Alberto Campo Baeza. Born in Valladolid (1946), where his grandfather was an architect, from the age of two he lived in CADIZ where he saw the LIGHT. From his father he inherited a spirit of ANALYSIS and from his mother the determination to be an ARCHITECT.
He lives in Madrid, where he moved to study Architecture. His first professor was Alejandro de la Sota, who instilled in him the ESSENTIAL architecture that he is still trying to erect. He is a PROFESSOR at the Madrid School of Architecture, ETSAM, where he has been a tenured professor for more than 25 years.
He has taught at the ETH in Zurich and the EPFL in Lausanne as well as the University of Pennsylvania in Philadelphia. And in Dublin and Naples, Virginia and Copenhagen. And at the BAUHAUS in Weimar and at Kansas State University. He spent a year as a research fellow at COLUMBIA University in New York in 2001 and again in 2011. He has given many lectures and has received many awards like the TORROJA for his Caja Granada building. And he was awarded the Buenos Aires Biennial 2009 for his Nursery for Benetton in Venice and his MA Museum in Granada. He has recently been nominated by the American Academy of Arts and Letters for the prestigious Arnold W. Brunner Memorial Prize of 2010.

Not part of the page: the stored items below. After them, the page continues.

(* ===== verification/HeaderChainTheorems.v ===== *)
(** * The header chain: claims

    From a database with the genesis, any sequence of verified insertions,
    rewinds and lookups keeps one linked canonical chain from the genesis to
    the head, with total difficulties that add up.  Statements are over what
    the accessors of the database read. *)
From S2P Require Import Prelude Common RlpEncode RlpDecode StateObject Concrete TeWaka Consensus HeaderRlp RawDB RawDBSpec.
From S2P Require Import HeaderChain HeaderChainSpec HeaderChainWrite HeaderChainReorg HeaderChainInsert HeaderChainRewind HeaderChainRun.
Import Enc Bytes.
Open Scope go_scope.

(** [Genesis.Commit] (core/genesis.go) for the header that [ToBlock] made: a
    nil difficulty is encoded like zero; the block has no transactions and no
    receipts; the configuration is given in its JSON form. *)
Definition genesis_Commit {B : Backend} (config : bytes) (difficulty : option Z) (g : Header) (b : batch)
    : outcome (result string batch) :=
  if negb (hd_Number g =? 0) then Ret (Err "can't commit genesis block with number > 0"%string)
  else
    let h := Header_Hash g in
    let number := u64 (hd_Number g) in
    do! b <- WriteTd h number (default 0 difficulty) b;
    do! b <- WriteBlock g [] b;
    do! b <- WriteReceipts h number [] b;
    let b := WriteCanonicalHash h number b in
    let b := WriteHeadHeaderHash h (WriteHeadFastBlockHash h (WriteHeadBlockHash h b)) in
    Ret (Ok (WriteChainConfig h config b)).

Section Theorems.
Context {B : Backend} {Bok : BackendOk B} {Hplay : Play}.
Context {LH : LruCache Header} {LHok : LruCacheOk LH} {LZ : LruCache Z} {LZok : LruCacheOk LZ}.
Implicit Types (T : tables) (hc : HeaderChain) (x y z : Header) (h : hash) (n : Z).

(** ** What the chain holds, as the accessors read it *)

Definition known hc z : Prop := ReadHeader (hc_chainDb hc) (Header_Hash z) (hd_Number z) = Some z.
Definition total_difficulty hc z : option Z := ReadTd (hc_chainDb hc) (Header_Hash z) (hd_Number z).
Definition canonical hc n : hash := ReadCanonicalHash (hc_chainDb hc) n.

Record chain_good hc : Prop := mkChainGood {
  cg_head : let x := hc_currentHeader hc in
    known hc x ∧ hc_currentHeaderHash hc = Header_Hash x ∧ ReadHeadHeaderHash (hc_chainDb hc) = Header_Hash x ∧
    canonical hc (hd_Number x) = Header_Hash x;
  cg_chain : ∀ n, 0 ≤ n ≤ hd_Number (hc_currentHeader hc) →
    ∃ y, known hc y ∧ hd_Number y = n ∧ canonical hc n = Header_Hash y ∧ (n ≠ 0 → canonical hc (n - 1) = hd_ParentHash y);
  cg_genesis : canonical hc 0 = Header_Hash genesis;
  cg_above : ∀ n, hd_Number (hc_currentHeader hc) < n < 2 ^ 64 → canonical hc n = 0;
  cg_td : ∀ x, in_play x → known hc x →
    x = genesis ∧ total_difficulty hc x = Some (hd_Difficulty x) ∨
    ∃ y td, known hc y ∧ child_of x y ∧ total_difficulty hc y = Some td ∧
      total_difficulty hc x = Some (td + hd_Difficulty x)
}.

Lemma known_stored hc T x : backed hc T → in_play x → known hc x ↔ stored T x.
Proof.
  intros [HR _ _] Hx. unfold known. by rewrite (ReadHeader_spec _ T HR _ _ (number_u64 x Hx) (Header_Hash_u256 x)).
Qed.
Lemma stored_known hc T x : backed hc T → stored T x → known hc x.
Proof. intros Hbk Hx. apply (known_stored hc T x Hbk); [|done]. eapply stored_P; [apply Hbk|done]. Qed.
Lemma td_read hc T x : backed hc T → in_play x → total_difficulty hc x = td_of T x.
Proof. intros [HR _ _] Hx. apply (ReadTd_spec _ T HR _ _ (number_u64 x Hx) (Header_Hash_u256 x)). Qed.

Lemma chain_ok_good hc T : chain_ok hc T → chain_good hc.
Proof.
  intros [Hbk HC Hh Hg Htip]. pose proof (bk_tab _ _ Hbk) as HT. set (x := hc_currentHeader hc) in *.
  pose proof (stored_P T HT x (ci_stored T x HC)) as HxP. pose proof (pl_number x HxP) as Hxn.
  assert (∀ n h, is_u64 n → t_canon T !! n = Some h → canonical hc n = h) as Hcr.
  { intros n h Hn E. unfold canonical. by rewrite (canon_read hc T n Hbk Hn), E. }
  split; fold x; cbv zeta.
  - split_and!; [by eapply stored_known; [|apply HC]|done| |apply Hcr; [by apply number_u64|apply HC]].
    rewrite (ReadHeadHeaderHash_spec _ T (bk_rep _ _ Hbk)). by rewrite (ci_marker T x HC).
  - intros n Hn. destruct (canon_full T x n HT HC Hn) as [h Hh']. destruct (canon_stored T x n h HT HC Hh') as (y & Hy & En & Eh & _).
    exists y. split_and!; [by eapply stored_known|done|apply Hcr; [split; lia|by rewrite Eh]|].
    intros Hn0. destruct (ci_link T x HC n h Hh') as (_ & y' & Hy' & Hl). apply Hcr; [split; lia|].
    assert (y' = y) as <- by (rewrite <- En, <- Eh in Hy'; congruence). by apply Hl.
  - apply Hcr; [done|]. destruct pl_genesis as [_ E0]. rewrite <- E0.
    apply (canon_zero T x genesis HT HC); [apply HT|done].
  - intros n Hn. apply (canon_read_zero hc T x n Hbk HC); [split; lia|]. destruct (t_canon T !! n) eqn:E; [|done].
    destruct (ci_link T x HC n _ E). lia.
  - intros z HzP Hz. apply (known_stored hc T z Hbk HzP) in Hz.
    destruct (ti_td T HT z Hz) as [->|(y & p & Hy & Hc & Hp & Ht)].
    + left. split; [done|]. rewrite (td_read hc T _ Hbk HzP). apply HT.
    + right. exists y, p. pose proof (stored_P T HT y Hy). rewrite !(td_read hc T) by done.
      split_and!; try done. by eapply stored_known.
Qed.

(** ** Steps *)

(** A segment that is known, at least as heavy as the head, and not the head. *)
Definition replay hc (hs : list Header) : Prop :=
  Forall (known hc) hs ∧ top (hc_currentHeader hc) hs ≠ hc_currentHeader hc ∧
  ∃ t t', total_difficulty hc (top (hc_currentHeader hc) hs) = Some t ∧
    total_difficulty hc (hc_currentHeader hc) = Some t' ∧ t' ≤ t.

(** An engine that verifies, and draws inside their bound. *)
Definition verifies (e : Ethash) (checkFreq : Z) (intn : Z → Z) : Prop :=
  PowMode e ≠ ModeFullFake ∧ 0 ≤ checkFreq ∧ (0 < checkFreq → ∀ i, 0 ≤ intn i < checkFreq).

Definition enough (fuel : nat) hc (first : Header) : Prop :=
  hd_Number (hc_currentHeader hc) ≤ Z.of_nat fuel ∧ hd_Number first ≤ Z.of_nat fuel + 1.

(** The steps that keep the chain canonical.  The code also allows two that do
    not, which are left out: an insertion of a segment that is a [replay], and
    one interrupted inside [writeHeaders] (the interrupt flag may stop an
    insertion before that, and during validation).  Lookups, rewinds and
    fuel that covers the numbers in play complete the list. *)
Inductive hstep : HeaderChain → HeaderChain → Prop :=
| step_insert HashCZZ e now factors fuel intn interrupts interrupt coin first rest checkFreq r hc hc' :
    verifies e checkFreq intn → Forall in_play (first :: rest) → ¬ replay hc (first :: rest) → enough fuel hc first →
    validate_and_insert (ethash_verify HashCZZ e now factors) fuel intn interrupts interrupt false coin (first :: rest)
      checkFreq hc = XRet (r, hc') → hstep hc hc'
| step_rewind fuel head updateFn delFn hc hc' :
    update_ok updateFn → del_ok delFn → 0 ≤ head → (∀ z, in_play z → known hc z → hd_Number z ≤ Z.of_nat fuel) →
    SetHead fuel head updateFn delFn hc = XRet (tt, hc') → hstep hc hc'
| step_header h n r hc hc' : is_u64 n → is_u256 h → GetHeader h n hc = XRet (r, hc') → hstep hc hc'
| step_td h n r hc hc' : is_u64 n → is_u256 h → GetTd h n hc = XRet (r, hc') → hstep hc hc'
| step_number h r hc hc' : is_u256 h → GetBlockNumber h hc = XRet (r, hc') → hstep hc hc'.

Lemma replayed_replay hc T hs : chain_ok hc T → Forall in_play hs → replayed T (hc_currentHeader hc) hs → replay hc hs.
Proof.
  intros Hok HF (H1 & H2 & t & t' & H3 & H4 & H5). pose proof (ok_backed _ _ Hok) as Hbk.
  pose proof (bk_tab _ _ Hbk) as HT. assert (in_play (hc_currentHeader hc)) as Hx by (exact (stored_P T HT _ (ci_stored _ _ (ok_canon _ _ Hok)))).
  split; [eapply Forall_impl; [exact H1|intros z Hz; by eapply stored_known]|]. split; [done|]. exists t, t'.
  rewrite !(td_read hc T) by (done || (destruct hs as [|y l]; [done|by apply (Forall_top in_play)])). done.
Qed.

Lemma insert_step HashCZZ e now factors fuel intn interrupts interrupt coin first rest checkFreq hc T :
  chain_ok hc T → verifies e checkFreq intn → Forall in_play (first :: rest) → ¬ replay hc (first :: rest) → enough fuel hc first →
  ∃ r hc', validate_and_insert (ethash_verify HashCZZ e now factors) fuel intn interrupts interrupt false coin (first :: rest)
      checkFreq hc = XRet (r, hc') ∧
    match snd r with
    | Some _ => same hc hc' ∧ chain_ok hc' T
    | None => ∃ T', chain_ok hc' T' ∧ inserted T (hc_currentHeader hc) (first :: rest) coin T' (hc_currentHeader hc')
    end.
Proof.
  intros Hok (Hm & Hc & Hr) HF Hrep [Hf1 Hf2]. unfold validate_and_insert.
  destruct (validated HashCZZ e now factors intn interrupts checkFreq hc T first rest (ok_backed _ _ Hok) HF Hm Hc Hr)
    as (r & hc1 & E1 & Hs1 & Hc1 & Hv).
  unfold sbind at 1. rewrite E1. pose proof (chain_ok_same _ _ _ Hok Hs1 Hc1) as Hok1.
  destruct (snd r) as [err|] eqn:Er; [exists r, hc1; rewrite Er; done|]. destruct (Hv eq_refl) as [Hl Hat].
  assert (hc_currentHeader hc1 = hc_currentHeader hc) as Ecur by (by destruct Hs1 as (_ & _ & -> & _)).
  unfold sbind at 1, InsertHeaderChain. destruct interrupt; [by eexists _, hc1|].
  destruct (writeHeaders_ok fuel coin first rest hc1 T Hok1 Hl Hat) as (r2 & hc2 & E2 & Hres).
  { rewrite Ecur. intros Hre. by eapply Hrep, replayed_replay. } { by rewrite Ecur. } { done. }
  unfold sbind at 1. rewrite E2. eexists _, hc2. split; [reflexivity|]. cbn [snd]. rewrite Ecur in Hres.
  destruct (snd r2) as [err|]; [|done]. destruct Hres as (_ & _ & Hs2 & Hok2). split; [by eapply same_chain_trans|done].
Qed.

Lemma hstep_ok hc hc' T : hstep hc hc' → chain_ok hc T → ∃ T', chain_ok hc' T'.
Proof.
  intros Hs Hok. pose proof (ok_backed _ _ Hok) as Hbk.
  destruct Hs as [HashCZZ e now factors fuel intn interrupts interrupt coin first rest cf r hc hc' H1 H2 H3 H4 E
    |fuel head u d hc hc' H1 H2 H3 H4 E|h n r hc hc' H1 H2 E|h n r hc hc' H1 H2 E|h r hc hc' H1 E].
  - destruct (insert_step HashCZZ e now factors fuel intn interrupts interrupt coin first rest cf hc T Hok H1 H2 H3 H4)
      as (r' & hc2 & E2 & Hres). rewrite E in E2. injection E2 as <- <-. destruct (snd r); [by destruct Hres; eauto|].
    destruct Hres as (T' & ? & _). eauto.
  - destruct (SetHead_ok fuel head u d hc T Hok H1 H2 H3) as (hc2 & T' & E2 & Hok2 & _).
    { intros z Hz. apply H4; [eapply stored_P; [apply Hbk|done]|by eapply stored_known]. }
    rewrite E in E2. injection E2 as <-. eauto.
  - destruct (GetHeader_spec hc T h n Hbk H1 H2) as (? & hc2 & E2 & Hs & Hc & _). rewrite E in E2. injection E2 as <- <-.
    exists T. by eapply chain_ok_same.
  - destruct (GetTd_spec hc T h n Hbk H1 H2) as (? & hc2 & E2 & Hs & Hc & _). rewrite E in E2. injection E2 as <- <-.
    exists T. by eapply chain_ok_same.
  - destruct (GetBlockNumber_spec hc T h Hbk H1) as (hc2 & E2 & Hs & Hc). rewrite E in E2. injection E2 as _ <-.
    exists T. by eapply chain_ok_same.
Qed.

Lemma hsteps_ok hc hc' : rtc hstep hc hc' → (∃ T, chain_ok hc T) → ∃ T, chain_ok hc' T.
Proof. induction 1 as [|hc1 hc2 hc3 Hs _ IH]; [done|]. intros [T Hok]. apply IH. by eapply hstep_ok. Qed.

(** ** The start *)

Lemma genesis_batch config kv :
  (∀ k v, kv !! k = Some v → foreign k) →
  ∃ b T, genesis_Commit config (Some (hd_Difficulty genesis)) genesis [] = Ret (Ok b) ∧
    let D := batch_Write b (nofreezedb kv) in
    represents D T ∧ ReadHeadBlockHash D = Header_Hash genesis ∧
    t_headers T = {[(0, Header_Hash genesis) := genesis]} ∧ t_tds T = {[(0, Header_Hash genesis) := hd_Difficulty genesis]} ∧
    t_numbers T = {[Header_Hash genesis := 0]} ∧ t_canon T = {[0 := Header_Hash genesis]} ∧ t_head T = Some (Header_Hash genesis).
Proof.
  intros Hkv. destruct pl_genesis as [HP E0]. pose proof (Header_Hash_u256 genesis) as Hh. set (h := Header_Hash genesis) in *.
  pose proof (pl_difficulty genesis HP) as [Hd _]. set (d := hd_Difficulty genesis) in *.
  destruct (op_write_carries (TPutTd 0 h d) [] []) as (b1 & E1 & C1); [|apply carries_nil|].
  { split_and!; [done|done|lia|apply td_bytes_small; lia]. }
  set (b1' := WriteBodyRLP h 0 [193; 192] b1).
  destruct (op_write_carries (TPutHeader genesis) b1' [TPutTd 0 h d]) as (b2 & E2 & C2).
  { split; [by apply pl_wf|by apply number_u64]. } { by apply carries_put; [apply foreign_body|]. }
  set (b3 := WriteHeadBlockHash h (WriteCanonicalHash h 0 (Put (blockReceiptsKey 0 h) [192] b2))).
  set (b4 := WriteChainConfig h config (WriteHeadHeaderHash h (WriteHeadFastBlockHash h b3))).
  assert (carries b4 ((([TPutTd 0 h d] ++ [TPutHeader genesis]) ++ [TPutCanon 0 h]) ++ [TPutHead h])) as C4.
  { apply carries_put; [apply foreign_config|]. apply carries_app; [|by apply carries_head].
    do 2 (apply carries_put; [repeat constructor; vm_compute; done|]). apply carries_app; [|by apply carries_canon].
    by apply carries_put; [apply foreign_receipts|]. }
  exists b4, (fold_left t_apply ((([TPutTd 0 h d] ++ [TPutHeader genesis]) ++ [TPutCanon 0 h]) ++ [TPutHead h]) empty_tables).
  cbv zeta. split_and!; [|exact (C4 _ _ (represents_empty kv Hkv))| |cbn; by rewrite E0|done|cbn; by rewrite E0|done|done].
  - unfold genesis_Commit, WriteBlock. fold h d. rewrite E0. change (u64 0) with 0. cbn [Z.eqb negb default from_option id op_write] in *.
    unfold id. rewrite E1. cbn [obind]. unfold WriteBody. change (must_encode (Body_val [])) with (Ret [193; 192]). cbn [obind].
    fold b1'. rewrite E2. cbn [obind]. unfold WriteReceipts. change (must_encode (VList [])) with (Ret [192]). done.
  - unfold ReadHeadBlockHash, db_Get, b4, b3, WriteChainConfig, WriteHeadHeaderHash, WriteHeadFastBlockHash, WriteHeadBlockHash, Put.
    cbn [batch_Write db_kv]. rewrite !fold_left_app. cbn [fold_left kv_apply fst snd].
    rewrite !lookup_insert_ne, lookup_insert_eq by done. by apply read_hash_bytes.
Qed.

His works have been widely recognized. From the single family houses Casa Turégano and Casa de Blas, both in Madrid, to Casa Gaspar, Casa Asencio and Casa Guerrero in Cádiz. And the Olnick Spanu House in Garrison, New York, the Centro BIT in Inca-Mallorca, the Caja de Granada Savings Bank and the MA, the Museum of Andalusian Memory, both in Granada, and a nursery for Benetton in Venice. And Between Cathedrals in Cádiz, and just recently a building for Offices in Zamora (2012). And the construction of the new Offices for Benetton in Samara, Russia, which is about to begin.
And more than 20 editions of a BOOK with his texts “LA IDEA CONSTRUÍDA” [THE BUILT IDEA] have been published in several languages. A fourth edition of “PENSAR CON LAS MANOS”, a second compilation of his writings, has just been published. And just now “PRINCIPIA ARCHITECTONICA”, a collection of his texts written during his sabbatical year at Columbia University in New York in 2011.
He believes in Architecture as a BUILT IDEA. And he believes that the principle components of Architecture are GRAVITY that constructs SPACE and LIGHT that constructs TIME.
He has exhibited his work in the CROWN HALL by Mies at Chicago’s IIT and at the PALLADIO Basilica in Vicenza. And in the Urban Center in New York. And at the Saint Irene Church in Istanbul. In 2009 the prestigious MA Gallery of Toto in Tokyo made an anthological exhibition of his work that in 2011 was in the MAXXI in Rome.